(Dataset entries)
######

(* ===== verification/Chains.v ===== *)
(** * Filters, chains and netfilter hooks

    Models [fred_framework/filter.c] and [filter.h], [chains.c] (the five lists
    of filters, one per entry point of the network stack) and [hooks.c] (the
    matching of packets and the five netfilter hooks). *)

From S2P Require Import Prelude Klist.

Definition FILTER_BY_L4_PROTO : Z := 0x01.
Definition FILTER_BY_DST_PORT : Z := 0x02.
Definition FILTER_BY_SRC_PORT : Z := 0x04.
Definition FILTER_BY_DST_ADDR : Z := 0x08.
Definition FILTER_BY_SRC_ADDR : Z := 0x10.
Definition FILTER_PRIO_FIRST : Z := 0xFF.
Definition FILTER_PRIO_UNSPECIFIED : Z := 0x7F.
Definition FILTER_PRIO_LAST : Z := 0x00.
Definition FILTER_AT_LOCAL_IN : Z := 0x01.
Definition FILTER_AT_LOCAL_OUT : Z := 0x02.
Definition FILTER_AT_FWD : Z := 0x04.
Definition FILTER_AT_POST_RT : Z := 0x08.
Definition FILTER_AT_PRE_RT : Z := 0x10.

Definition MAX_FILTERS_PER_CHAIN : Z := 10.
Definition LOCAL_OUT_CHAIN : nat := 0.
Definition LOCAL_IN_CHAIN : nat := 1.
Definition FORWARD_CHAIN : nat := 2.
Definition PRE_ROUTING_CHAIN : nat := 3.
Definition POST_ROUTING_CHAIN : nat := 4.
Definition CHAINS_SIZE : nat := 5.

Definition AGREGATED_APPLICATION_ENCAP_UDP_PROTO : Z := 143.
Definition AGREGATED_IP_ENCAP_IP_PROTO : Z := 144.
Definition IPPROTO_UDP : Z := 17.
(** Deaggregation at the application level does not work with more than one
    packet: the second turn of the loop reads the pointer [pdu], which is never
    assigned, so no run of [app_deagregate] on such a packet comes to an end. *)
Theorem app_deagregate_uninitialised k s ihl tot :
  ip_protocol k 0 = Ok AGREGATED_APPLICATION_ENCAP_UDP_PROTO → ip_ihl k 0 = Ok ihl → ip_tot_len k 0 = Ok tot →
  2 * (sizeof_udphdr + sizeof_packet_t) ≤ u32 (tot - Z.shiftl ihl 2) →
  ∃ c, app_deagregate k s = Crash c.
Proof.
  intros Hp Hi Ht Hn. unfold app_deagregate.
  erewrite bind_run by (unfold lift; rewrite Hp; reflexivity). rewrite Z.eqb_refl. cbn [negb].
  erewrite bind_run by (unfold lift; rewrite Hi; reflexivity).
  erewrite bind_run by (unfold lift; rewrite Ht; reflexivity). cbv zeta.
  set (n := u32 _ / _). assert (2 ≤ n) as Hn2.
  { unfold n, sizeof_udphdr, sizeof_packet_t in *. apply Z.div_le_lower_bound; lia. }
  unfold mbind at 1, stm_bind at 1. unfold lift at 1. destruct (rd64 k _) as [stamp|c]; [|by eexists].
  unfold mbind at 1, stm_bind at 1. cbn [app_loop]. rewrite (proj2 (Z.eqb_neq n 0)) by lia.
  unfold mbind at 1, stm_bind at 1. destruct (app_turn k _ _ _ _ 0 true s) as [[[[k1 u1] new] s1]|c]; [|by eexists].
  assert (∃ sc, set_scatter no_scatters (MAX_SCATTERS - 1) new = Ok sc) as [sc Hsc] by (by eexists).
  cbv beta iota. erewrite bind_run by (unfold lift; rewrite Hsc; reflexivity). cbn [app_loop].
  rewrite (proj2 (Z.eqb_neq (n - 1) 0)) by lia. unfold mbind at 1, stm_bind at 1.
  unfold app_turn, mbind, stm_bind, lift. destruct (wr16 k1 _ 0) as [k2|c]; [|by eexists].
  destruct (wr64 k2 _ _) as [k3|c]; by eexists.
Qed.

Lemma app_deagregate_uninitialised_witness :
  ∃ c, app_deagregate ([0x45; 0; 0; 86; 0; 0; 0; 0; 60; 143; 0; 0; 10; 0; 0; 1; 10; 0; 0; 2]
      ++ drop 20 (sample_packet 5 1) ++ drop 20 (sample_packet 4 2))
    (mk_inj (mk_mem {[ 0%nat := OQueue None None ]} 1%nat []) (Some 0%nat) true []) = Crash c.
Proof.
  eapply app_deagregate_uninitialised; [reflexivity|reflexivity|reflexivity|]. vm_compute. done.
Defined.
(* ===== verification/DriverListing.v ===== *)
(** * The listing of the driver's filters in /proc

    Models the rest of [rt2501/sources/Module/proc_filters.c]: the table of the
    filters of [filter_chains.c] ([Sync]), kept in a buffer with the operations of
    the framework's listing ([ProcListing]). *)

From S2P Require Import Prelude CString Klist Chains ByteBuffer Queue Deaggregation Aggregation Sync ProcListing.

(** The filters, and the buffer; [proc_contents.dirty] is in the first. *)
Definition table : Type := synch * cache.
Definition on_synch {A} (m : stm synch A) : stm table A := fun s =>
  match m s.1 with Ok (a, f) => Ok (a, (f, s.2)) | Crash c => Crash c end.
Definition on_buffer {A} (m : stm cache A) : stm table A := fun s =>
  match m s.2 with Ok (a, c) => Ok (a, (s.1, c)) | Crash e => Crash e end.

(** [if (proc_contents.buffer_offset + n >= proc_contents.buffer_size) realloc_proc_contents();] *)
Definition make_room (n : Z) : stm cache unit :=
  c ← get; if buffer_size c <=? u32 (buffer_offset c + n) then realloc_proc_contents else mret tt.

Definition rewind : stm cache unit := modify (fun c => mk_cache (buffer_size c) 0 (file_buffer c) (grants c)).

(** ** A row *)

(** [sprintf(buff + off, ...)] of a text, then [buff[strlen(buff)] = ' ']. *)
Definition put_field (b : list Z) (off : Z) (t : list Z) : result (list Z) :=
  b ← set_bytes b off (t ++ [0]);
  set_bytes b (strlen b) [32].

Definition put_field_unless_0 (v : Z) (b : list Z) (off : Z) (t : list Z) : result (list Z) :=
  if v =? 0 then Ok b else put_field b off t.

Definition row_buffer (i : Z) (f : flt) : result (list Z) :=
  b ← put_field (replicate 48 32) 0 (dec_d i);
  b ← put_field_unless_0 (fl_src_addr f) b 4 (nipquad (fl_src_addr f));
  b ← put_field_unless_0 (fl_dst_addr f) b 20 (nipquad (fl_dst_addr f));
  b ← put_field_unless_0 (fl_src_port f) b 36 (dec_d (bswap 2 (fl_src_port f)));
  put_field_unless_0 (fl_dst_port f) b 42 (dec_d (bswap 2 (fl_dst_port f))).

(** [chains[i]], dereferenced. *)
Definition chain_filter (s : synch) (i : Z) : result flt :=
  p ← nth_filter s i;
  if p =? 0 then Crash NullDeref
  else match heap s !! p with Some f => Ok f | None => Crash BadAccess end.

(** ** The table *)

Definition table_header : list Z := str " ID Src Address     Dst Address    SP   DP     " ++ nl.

######

Extract from the records above the lines from the one containing "s = Crash c." to the one containing "n, sizeof_udphdr, sizeof_packet_t", both lines included, exactly as they appear and with nothing else.

**Solution to this exercise**
  ∃ c, app_deagregate k s = Crash c.
Proof.
  intros Hp Hi Ht Hn. unfold app_deagregate.
  erewrite bind_run by (unfold lift; rewrite Hp; reflexivity). rewrite Z.eqb_refl. cbn [negb].
  erewrite bind_run by (unfold lift; rewrite Hi; reflexivity).
  erewrite bind_run by (unfold lift; rewrite Ht; reflexivity). cbv zeta.
  set (n := u32 _ / _). assert (2 ≤ n) as Hn2.
  { unfold n, sizeof_udphdr, sizeof_packet_t in *. apply Z.div_le_lower_bound; lia. }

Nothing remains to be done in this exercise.